To configure the Identity Manager driver for User object synchronization:

  1. Start your Internet browser and enter the URL for iManager.

    The URL is http://server_ip_address/nps/iManager.html. Replace server_ip_address with the IP address or DNS name of the server that has iManager and the Identity Manager preconfigured templates for iManager installed.

  2. Specify your username and password, specify the tree where you want to log in, then click Login.

  3. In the left column, click DirXML Utilities, then click the New Driver link.

  4. Choose to either place the new driver in a new driver set, or add the driver to the driver set you created for cluster resource synchronization, then click Next.

    Both the User Object Synchronization driver and the Cluster Resource Synchronization driver can be added to the same driver set.

  5. Specify the driver set name, context, and the server that the driver set will be associated with.

    The server is the same server where you installed the Identity Manager engine and eDirectory driver.

  6. Choose to not create a new partition for the driver set, then click Next.

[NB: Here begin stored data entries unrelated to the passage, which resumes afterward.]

(** A page of physical memory that an entry has a byte of. *)
Definition in_entry (p : Z) (e : pmm.mmap_entry) : Prop := p mod 4096 = 0 /\ boot.entry_bottom e <= p < boot.entry_top e.

Definition memory_pages (l : list pmm.mmap_entry) : nat :=
  foldr (fun e n => ((if Z.eqb (pmm.m_type e) pmm.MULTIBOOT_MEMORY_AVAILABLE then boot.entry_pages e else 0) + n)%nat) 0%nat l.

Definition map_virt (p : Z) : Z := p + KERNEL_PHYSICAL_VIRTUAL_MAPPING_BASE.

Lemma entry_bounds e : entry_ok e -> 0 <= boot.entry_bottom e /\ boot.entry_bottom e mod 4096 = 0 /\ boot.entry_top e mod 4096 = 0 /\
  boot.entry_top e <= 2 ^ 46 /\ boot.entry_bottom e <= pmm.m_addr e /\ pmm.m_addr e + pmm.m_len e <= boot.entry_top e.
Proof.
  intros (H1 & H2 & H3). unfold boot.entry_bottom, boot.entry_top. rewrite u64_small by (unfold is_u64; lia). unfold block_size. change 0x1000 with (2 ^ 12).
  rewrite ALIGN_DOWN_pow2 by (unfold is_u64; lia). change (2 ^ 12) with 4096.
  destruct (ALIGN_UP_pow2 (pmm.m_addr e + pmm.m_len e) 12) as [Hu Hm]; [lia | lia | lia |]. change (2 ^ 12) with 4096 in *.
  pose proof (Z.mod_pos_bound (pmm.m_addr e) 4096). split_and!; [| | done | | lia | lia]; Z.to_euclidean_division_equations; lia.
Qed.
(* ===== verification/Vfs.v ===== *)
(** * Vfs: the virtual file system server

    Models zeta/source/vfs.cpp and zeta/include/Zeta/vfs.h, the user-space server
    that resolves paths, mount points and file descriptors.  Paths are lists of
    characters; the vector iterators of [make_path_absolute] are positions in the
    list of parts, and going past the end is undefined.  The operations of the
    mounted file systems are arguments. *)

From S2P Require Import Prelude.
From Stdlib Require Import Ascii.

Definition path := list ascii.
Definition path_separator : ascii := "/"%char.
Definition root_char : ascii := "/"%char.
Definition str (s : string) : path := String.list_ascii_of_string s.

Module vfs.

(** ** Paths *)

(** The characters up to the next separator. *)
Fixpoint next_part (l : path) : path :=
  match l with
  | [] => []
  | c :: l => if decide (c = path_separator) then [] else c :: next_part l
  end.

(** The outer loop of [split_path] looks at every position. *)
Fixpoint split_path (l : path) : list path :=
  match l with
  | [] => []
  | c :: l =>
      if decide (c = path_separator) then
        if decide (next_part l = []) then split_path l else next_part l :: split_path l
      else split_path l
  end.

(** The loop that resolves "." and "..": [it] is a position, the result of
    [parts.erase] is ignored, and [++it] runs after each round.  In the branch for
    "..", [it - 1] is the position before the erased part; [it -= 1] and [++it]
    cancel, also at the beginning. *)
Fixpoint resolve (fuel : nat) (parts : list path) (it : nat) : res (list path) :=
  match fuel with
  | O => NoFuel
  | S fuel =>
      if decide (it = length parts) then mret parts
      else
        item ← access (parts !! it);
        if decide (item = str ".") then resolve fuel (delete it parts) (S it)
        else if decide (item = str "..") then
          let parts := delete it parts in
          if decide (it = 0%nat) then resolve fuel parts 0
          else resolve fuel (delete (it - 1)%nat parts) it
        else resolve fuel parts (S it)
  end.

Fixpoint join (parts : list path) : path :=
  match parts with [] => [] | p :: parts => root_char :: p ++ join parts end.

(** [make_path_absolute] with the working directory of the thread; indexing an
    empty string is undefined. *)
Definition make_path_absolute (cwd p : path) : res path :=
  first ← access (p !! 0%nat);
  prefix ← (if decide (first = root_char) then mret []
            else
              c ← access (last cwd);
              mret (if decide (c = root_char) then cwd else cwd ++ [root_char]));
  let parts := split_path (prefix ++ p) in
  parts ← resolve (2 * length parts + 1) parts 0;
  mret (join parts).
(* ===== verification/Lock.v ===== *)
(** * Lock: spinlocks, interrupt locks and guards

    Models include/Sigma/arch/x86_64/misc/spinlock.h with the routines of
    source/arch/x86_64/misc/spinlock.asm, and include/klibcxx/mutex.hpp.  A
    spinlock is the 16-bit word of its mutex; the instructions of [acquire] are
    steps, so that CPUs interleave between them.  The interrupt lock of a CPU is
    its counter together with the interrupt flag of that CPU. *)

From S2P Require Import Prelude Bits.

(** ** The spinlock *)

Module spinlock.
(** [lock bts word [rdi], 0] and [lock btr word [rdi], 0]: the old bit, which goes
    to the carry flag, and the new word. *)
Definition bts (lock : Z) : bool * Z := (Z.testbit lock 0, Z.setbit lock 0).
Definition btr (lock : Z) : Z := Z.clearbit lock 0.

Definition new_mutex : Z := 0.

(** The instructions of [acquire]: the first [bts], the [bt] at [.retry] and the
    [bts] behind it. *)
Inductive pc := Start | Retry | Again.

(** One instruction of [acquire]: the next one, or [None] at [.acquired]. *)
Definition acquire_step (p : pc) (lock : Z) : option pc * Z :=
  match p with
  | Start | Again => let '(c, lock) := bts lock in (if c then Some Retry else None, lock)
  | Retry => (if Z.testbit lock 0 then Some Retry else Some Again, lock)
  end.

Definition release (lock : Z) : Z := btr lock.

Definition try_acquire (lock : Z) : bool * Z := let '(c, lock) := bts lock in (negb c, lock).

(** [lock] of a mutex that no other CPU touches; [fuel] bounds the instructions. *)
Fixpoint acquire (fuel : nat) (p : pc) (lock : Z) : res Z :=
  match fuel with
  | O => NoFuel
  | S fuel =>
      match acquire_step p lock with
      | (Some p, lock) => acquire fuel p lock
      | (None, lock) => mret lock
      end
  end.

(** [std::lock_guard]: the constructor locks, the destructor unlocks. *)
Definition lock_guard {A} (fuel : nat) (body : A -> res A) (s : Z * A) : res (Z * A) :=
  lock ← acquire fuel Start s.1;
  a ← body s.2;
  mret (release lock, a).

  7. Choose to import a preconfigured driver from the server, select the Identity Manager preconfigured template for User object synchronization, then click Next.

    The template name is BCCUserObjectSynchronization.XML.

  8. Fill in the values on the wizard page as prompted, then click Next.

    Each field contains an example of the type of information that should go into the field. Descriptions of the information required are also included with each field.

    Additional information for the wizard page fields can be found in Importing the Sample Driver Configuration in the DirXML Driver for eDirectory Implementation Guide.

  9. In the left column of the iManager page, click DirXML, then click DirXML Overview.

  10. Search the eDirectory tree for the Identity Manager driver sets by clicking Search.

  11. Click the User Sync driver icon, then click Migrate > from eDirectory.

  12. Click Add, browse to and select the context that contains the User objects, then click OK.

  13. (Optional) Exclude the Admin User object from being synchronized:

    1. Click the Exclude Administrative Roles button, then click Add.

    2. Browse to and select the Admin User object, then click OK.

  14. Perform Step 1 through Step 13 for each cluster that is in a separate tree.